Fig. 5: Phylogenetic tree for phytocrhomes. Seed plants (e.g. Arabidopsis thaliana, rice), mosses (Physcomiitrella patens, Ceratodon purpureus), and most ferns (e.g. Adiantum capillus-veneris) contain small phytochrome gene families that evolved through independent duplications from a single phytochrome gene in the last common ancestor of plants.
Fig. 6: Physcomitrella patens grown under different light conditions.
Fig. 6: Light regulates growth of Physcomitrella patens plants. Physcomitrella patens gametophores were grown for 11 days in red (R) or far-red light (FR) or in the dark (D). Scale bar, 500 μm. From Possart, 2013 (modified).

Project 4: Phytochrome-controlled responses in Physcomitrella patens and evolution of light signalling

Phytochromes are ubiquitous in the plant kingdom and derive from a single phytochrome gene in the last common ancestor of plants (Li, 2015). Independent gene duplications in the course of evolution resulted in small phytochrome coding gene families in most species, for instance PHYA-PHYE in Arabidopsis thaliana, PHYA-C in rice, and PHY1-PHY4 and PHY5a/b/c in Physcomitrella patens (Fig. 5). Similar to seed plants, phytochromes regulate growth and development in mosses and other early diverging land plants (Fig. 6). Diverse functions for cytosolic or plasma membrane localised phytochromes have been described in mosses, ferns and algae (Hughes, 2013). Like in seed plants, phytochromes are also transported from the cytosol into the nucleus when activated by light (Fig. 7) (Tsuboi, 2012; Possart, 2013; Inoue, 2016).
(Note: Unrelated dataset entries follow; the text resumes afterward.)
(* ===== verification/Suite.v ===== *)
(** * The specification tests of the boxes (isolate/testsuite/boxsuite.go)

    [BoxSuite] is what every box is meant to pass: [TestSpawn] spools an application,
    spawns a worker that prints its arguments and its environment, inspects it, and checks
    what comes out.  Here it is an executable test of a record of operations, and the three
    boxes are shown to pass it.  The arguments are one map that the test shares with the
    box: the Docker and Porto boxes rewrite the endpoint in it, and the test compares with
    what they left there. *)

From Stdlib Require Import ZArith Lia Ascii String Strings.Byte.
From S2P Require Import Prelude Json Duration MtnStore Journal PortoUtil World GoPath PortoContainer PortoBox PortoBoxFacts PortoAdmin PortoSession Config Profiles CodeStorage DockerProfile Docker DockerPull DockerBox Process ProcessBox.

(** ** Go's [strings] *)

(** [strings.Split(s, sep)] for a separator of one byte. *)
Fixpoint Split (c : byte) (l : list byte) : list (list byte) :=
  match l with
  | [] => [[]]
  | b :: l =>
      if decide (b = c) then [] :: Split c l
      else match Split c l with w :: ws => (b :: w) :: ws | [] => [[b]] end
  end.

(** ** The test *)

Inductive failure :=
  | NoBox | SpoolFailed | InspectFailed | InspectEmpty | NilProcess
  | NoArgsLine | ArgsNumber | ArgsValue | EnvLine | EnvValue.

(** [for i := 0; i < len(cargs); i += 2]: the arguments come as keys and values. *)
Fixpoint check_pairs (args : gmap string string) (cargs : list (list byte)) : bool :=
  match cargs with
  | k :: v :: cargs => bool_decide (getk args (bytes_str k) = bytes_str v) && check_pairs args cargs
  | [] => true
  | [_] => false
  end.

(** The first line: the arguments; [args] is the map as the box left it. *)
Definition check_args (args : gmap string string) (line : list byte) : option failure :=
  let cargs := Split x20 (Trim x0a line) in
  if decide (length cargs = (size args * 2)%nat)
  then if check_pairs args cargs then None else Some ArgsValue
  else Some ArgsNumber.

(** The other lines: the environment.  A last line without its newline comes with
    [io.EOF] and is dropped.  Every turn takes a line, so the length is fuel enough. *)
Fixpoint read_env (fuel : nat) (data : list byte) (cenv : gmap string string) : result failure (gmap string string) :=
  match fuel with
  | O => Ok cenv
  | S fuel =>
      match ReadBytes data with
      | (_, None) => Ok cenv
      | (envline, Some data) =>
          match Split x3d (take (length envline - 1) envline) with
          | [k; v] => read_env fuel data (<[bytes_str k := bytes_str v]> cenv)
          | _ => Err EnvLine
          end
      end
  end.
Furthermore, several light signalling components identified in Arabidopsis thaliana are also present in Physcomitrella patens. Some of the Physcomitrella proteins, e.g. COP1, PIF, and FHY1, are active in Arabidopsis, while others, including SPA proteins, appear to have species-specific functions and therefore are not interchangeable between Arabidopsis and Physcomitrella (Possart, 2013; Ranjan, 2014; Possart, 2017; Xu, 2017). Using a bioinformatic approach, we identfied potential target genes of PIFs in Physcomitrella. Currently, we are investigating the regulation of these genes under different light conditions and in different mutant strains that we generated. Interestingly, PIFs are much more stable in Physcomitrella than in Arabidopsis, where light-induced targeting for degradation is an important mechanism for the inactivation of PIFs (Lee, 2017). Physcomitrella PIFs expressed in Arabidopsis are hyperactive and we hypothesise that this might be due to different mechanisms required for the inactivation of PIFs in Arabidopsis and Physcomitrella, i.e. the mechanism involved in inactivation of PIFs in Physcomitrella might not be present in Arabidopsis (Possart, 2017; Xu, 2017).
Current funding: CSC (Jinhong Yuan); DFG HI 1369/8-1 (SPP 2237)
Past funding: HFSP Research Grant RGP0025/2013; DFG HI 1369/2-1; CSC and LGFG (Tengfei Xu)

Fig. 7: PHY1 nuclear accumulation in light
Fig. 7: Light induced nuclear accumulation of PHY1 in Physcomitrella patens. Transgenic Physcomitrella patens plants (upper panel: gametophores; lower panel: protonema) expressing YFP-tagged PHY1 were dark-adapted and exposed to white light. From Possart, 2013 (modified).